**The task**. Please report how many lines of the following entries hold the word "rewrite", giving the number alone.

**Source data**.
(* ===== verification/Resources.v ===== *)
(** * Resource references (src/domain/value-objects/ResourceRef.ts)

    What a policy grants or refuses: a file or a subtree. *)

From S2P Require Import Prelude JsString NodePath Paths Patterns Values.

Module ResourceRef.

(** [PREFIX[kind]] is a property access on an object literal, so besides the two
    declared kinds it finds the members every object inherits; [inherited key] is the
    value found under such a key. *)
Inductive ResourceScope := subtree_scope | file_scope | inherited (key : string).
#[global] Instance ResourceScope_eq_dec : EqDecision ResourceScope.
Proof. solve_decision. Defined.

(** The property names of [Object.prototype]. *)
Definition OBJECT_PROTOTYPE : list string :=
  ["constructor"; "__defineGetter__"; "__defineSetter__"; "hasOwnProperty";
   "__lookupGetter__"; "__lookupSetter__"; "isPrototypeOf"; "propertyIsEnumerable";
   "toString"; "valueOf"; "__proto__"; "toLocaleString"].

Definition PREFIX (kind : string) : option ResourceScope :=
  if (kind =? "dir")%string then Some subtree_scope
  else if (kind =? "file")%string then Some file_scope
  else if str_includes OBJECT_PROTOTYPE kind then Some (inherited kind)
  else None.

(** The scope inside a template literal. *)
Definition scope_text (s : ResourceScope) : string :=
  match s with
  | subtree_scope => "subtree"
  | file_scope => "file"
  | inherited k =>
      if (k =? "__proto__")%string then "[object Object]"
      else "function " +:+ (if (k =? "constructor")%string then "Object" else k)
           +:+ "() { [native code] }"
  end.

Record ResourceRef := mkRef { scope : ResourceScope; path : AbsolutePath }.
#[global] Instance ResourceRef_eq_dec : EqDecision ResourceRef.
Proof. solve_decision. Defined.

Definition subtree (p : AbsolutePath) : ResourceRef := mkRef subtree_scope p.
Definition file (p : AbsolutePath) : ResourceRef := mkRef file_scope p.

Definition parse (raw : string) (home : AbsolutePath) : result ResourceRef :=
  let separator := indexOf raw ":" in
  let kind := match separator with None => "" | Some i => stake i raw end in
  match PREFIX kind with
  | None => throw ("Unknown resource reference: " +:+ JSON_stringify raw)
  | Some sc =>
      let rest := match separator with None => raw | Some i => sdrop (i + 1) raw end in
      let! p := AbsolutePath.fromUserPath rest home in
      Ok (mkRef sc p)
  end.

Definition is_subtree (r : ResourceRef) : bool := bool_decide (scope r = subtree_scope).
Definition is_file (r : ResourceRef) : bool := bool_decide (scope r = file_scope).

Definition covers (r : ResourceRef) (candidate : AbsolutePath) : bool :=
  if is_subtree r then AbsolutePath.contains (path r) candidate
  else AbsolutePath.equals (path r) candidate.

Definition subsumes (r other : ResourceRef) : bool :=
  if is_file r then is_file other && AbsolutePath.equals (path r) (path other)
  else AbsolutePath.contains (path r) (path other).

Definition equals (r other : ResourceRef) : bool :=
  bool_decide (scope r = scope other) && AbsolutePath.equals (path r) (path other).

Definition toResourceString (r : ResourceRef) (home : AbsolutePath) : string :=
  let kind := if is_subtree r then "dir" else "file" in
  kind +:+ ":" +:+ AbsolutePath.toDisplay (path r) home.

Definition toString (r : ResourceRef) : string :=
  scope_text (scope r) +:+ ":" +:+ AbsolutePath.value (path r).

(** ** Properties *)

(** A reference as the constructors make it: one of the two declared scopes, over a
    POSIX path. *)
Definition declared (r : ResourceRef) : Prop :=
  scope r = subtree_scope ∨ scope r = file_scope.
Definition posix_ref (r : ResourceRef) : Prop := declared r ∧ AbsolutePath.posix_wf (path r).

Lemma contains_trans p q r :
  AbsolutePath.posix_wf p → AbsolutePath.posix_wf q → AbsolutePath.posix_wf r →
  AbsolutePath.contains p q = true → AbsolutePath.contains q r = true →
  AbsolutePath.contains p r = true.
Proof.
  intros (a & -> & Ha & _) (b & -> & Hb & _) (c & -> & Hc & _).
  rewrite !AbsolutePath.contains_posix by done. by etrans.
Qed.

Lemma equals_wf p q : AbsolutePath.posix_wf p → AbsolutePath.posix_wf q →
  AbsolutePath.equals p q = true → p = q.
Proof.
  intros (a & -> & Ha & _) (b & -> & Hb & _). by intros ->%AbsolutePath.equals_posix.
Qed.

(** Granting a reference that subsumes another makes the other redundant: it
    covers every path the other covers. *)
Theorem subsumes_covers r other p :
  posix_ref r → posix_ref other → AbsolutePath.posix_wf p →
  subsumes r other = true → covers other p = true → covers r p = true.
Proof.
  intros [Hr Hrp] [Ho Hop] Hp. unfold subsumes, covers, is_file, is_subtree.
  destruct Hr as [-> | ->], Ho as [-> | ->]; cbn; intros H1 H2; try done.
  - by apply (contains_trans _ (path other)).
  - by apply equals_wf in H2 as <-.
  - apply equals_wf in H1 as ->; done.
Qed.

Lemma subsumes_covers_witness :
  covers (subtree (AbsolutePath.posix_path ["w"])) (AbsolutePath.posix_path ["w"; "src"; "a"]) = true.
Proof.
  apply (subsumes_covers _ (subtree (AbsolutePath.posix_path ["w"; "src"]))); try reflexivity.
  - split; [by left|]. exists ["w"]. by vm_compute; repeat split; repeat constructor.
  - split; [by left|]. exists ["w"; "src"]. by vm_compute; repeat split; repeat constructor.
  - exists ["w"; "src"; "a"]. by vm_compute; repeat split; repeat constructor.
Defined.

(** A reference whose kind is the name of an inherited object member is accepted:
    it covers like a file but subsumes like a subtree, so subsumption no longer
    implies coverage. *)
Theorem inherited_kind_accepted home :
  ∃ r, parse "toString:/w" home = Ok r
  ∧ scope r = inherited "toString"
  ∧ subsumes r (file (AbsolutePath.posix_path ["w"; "a"])) = true
  ∧ covers (file (AbsolutePath.posix_path ["w"; "a"])) (AbsolutePath.posix_path ["w"; "a"]) = true
  ∧ covers r (AbsolutePath.posix_path ["w"; "a"]) = false.
Proof.
  exists (mkRef (inherited "toString") (AbsolutePath.posix_path ["w"])).
  split; [by destruct home as [v [] rt]|]. repeat split.
Qed.

End ResourceRef.
Abbreviation ResourceRef := ResourceRef.ResourceRef.

(** ** Paths as texts

    The back ends compare paths as the texts they were given. *)

Module TextPaths.
Definition under (dst path : string) : bool :=
  (dst =? "/")%string || (path =? dst)%string || startsWith path (dst +:+ "/").

Definition ref_text (r : ResourceRef) : string := AbsolutePath.value (ResourceRef.path r).

Lemma under_contains p q : AbsolutePath.posix_wf p → AbsolutePath.posix_wf q →
  under (AbsolutePath.value p) (AbsolutePath.value q) = AbsolutePath.contains p q.
Proof.
  intros (a & -> & _) (b & -> & Hb & _). unfold under, AbsolutePath.contains. cbn.
  rewrite bool_decide_true by done. cbn. by destruct (join "/" a =? "")%string.
Qed.

Lemma contains_under p q : AbsolutePath.posix_wf q → AbsolutePath.contains p q = true →
  under (AbsolutePath.value p) (AbsolutePath.value q) = true.
Proof.
  intros (b & -> & _). unfold under, AbsolutePath.contains. cbn [AbsolutePath.flavour AbsolutePath.root AbsolutePath.posix_path].
  case_bool_decide; [|done]. cbn [negb]. destruct (AbsolutePath.root p =? "/")%string eqn:Er; [|done]. bool_prop. rewrite Er. cbn [negb].
  destruct (AbsolutePath.value p =? "/")%string; [done|]. done.
Qed.
Lemma under_trans t p q : AbsolutePath.posix_wf p → AbsolutePath.posix_wf q →
  under t (AbsolutePath.value p) = true → AbsolutePath.contains p q = true → under t (AbsolutePath.value q) = true.
Proof.
  intros (a & -> & Ha & _) (b & -> & Hb & _) Ht [k ->]%AbsolutePath.contains_posix; [|done..].
  revert Ht. unfold under. cbn [AbsolutePath.value AbsolutePath.posix_path].
  destruct (String.eqb_spec t "/"); [done|]. cbn [orb].
  destruct k as [|w k]; [by rewrite app_nil_r|]. apply Forall_app in Hb as [_ Hk].
  destruct a as [|x a].
  { cbn [app]. rewrite AbsolutePath.abs_text_nil. intros [E|E]%orb_true_iff; bool_prop.
    - congruence.
    - apply orb_true_iff. right. apply startsWith_true. apply startsWith_true in E as [u E].
      destruct t as [|c t]; [|by destruct t]. by eexists. }
  rewrite PathPattern.abs_text_app by done. intros [E|E]%orb_true_iff; bool_prop.
  - subst t. apply orb_true_iff. right. apply startsWith_true. eexists. by rewrite sapp_assoc.
  - apply startsWith_true in E as [u ->]. apply orb_true_iff. right. apply startsWith_true. eexists. by rewrite !sapp_assoc.
Qed.

Lemma covers_under r p : AbsolutePath.posix_wf p → ResourceRef.covers r p = true →
  under (ref_text r) (AbsolutePath.value p) = true.
Proof.
  intros Hp. unfold ResourceRef.covers, ref_text. case_if; [by apply contains_under|].
  unfold AbsolutePath.equals, under. intros [_ E]%andb_true_iff. apply String.eqb_eq in E. rewrite E, String.eqb_refl.
  by rewrite orb_true_r.
Qed.
End TextPaths.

**Response below**. 10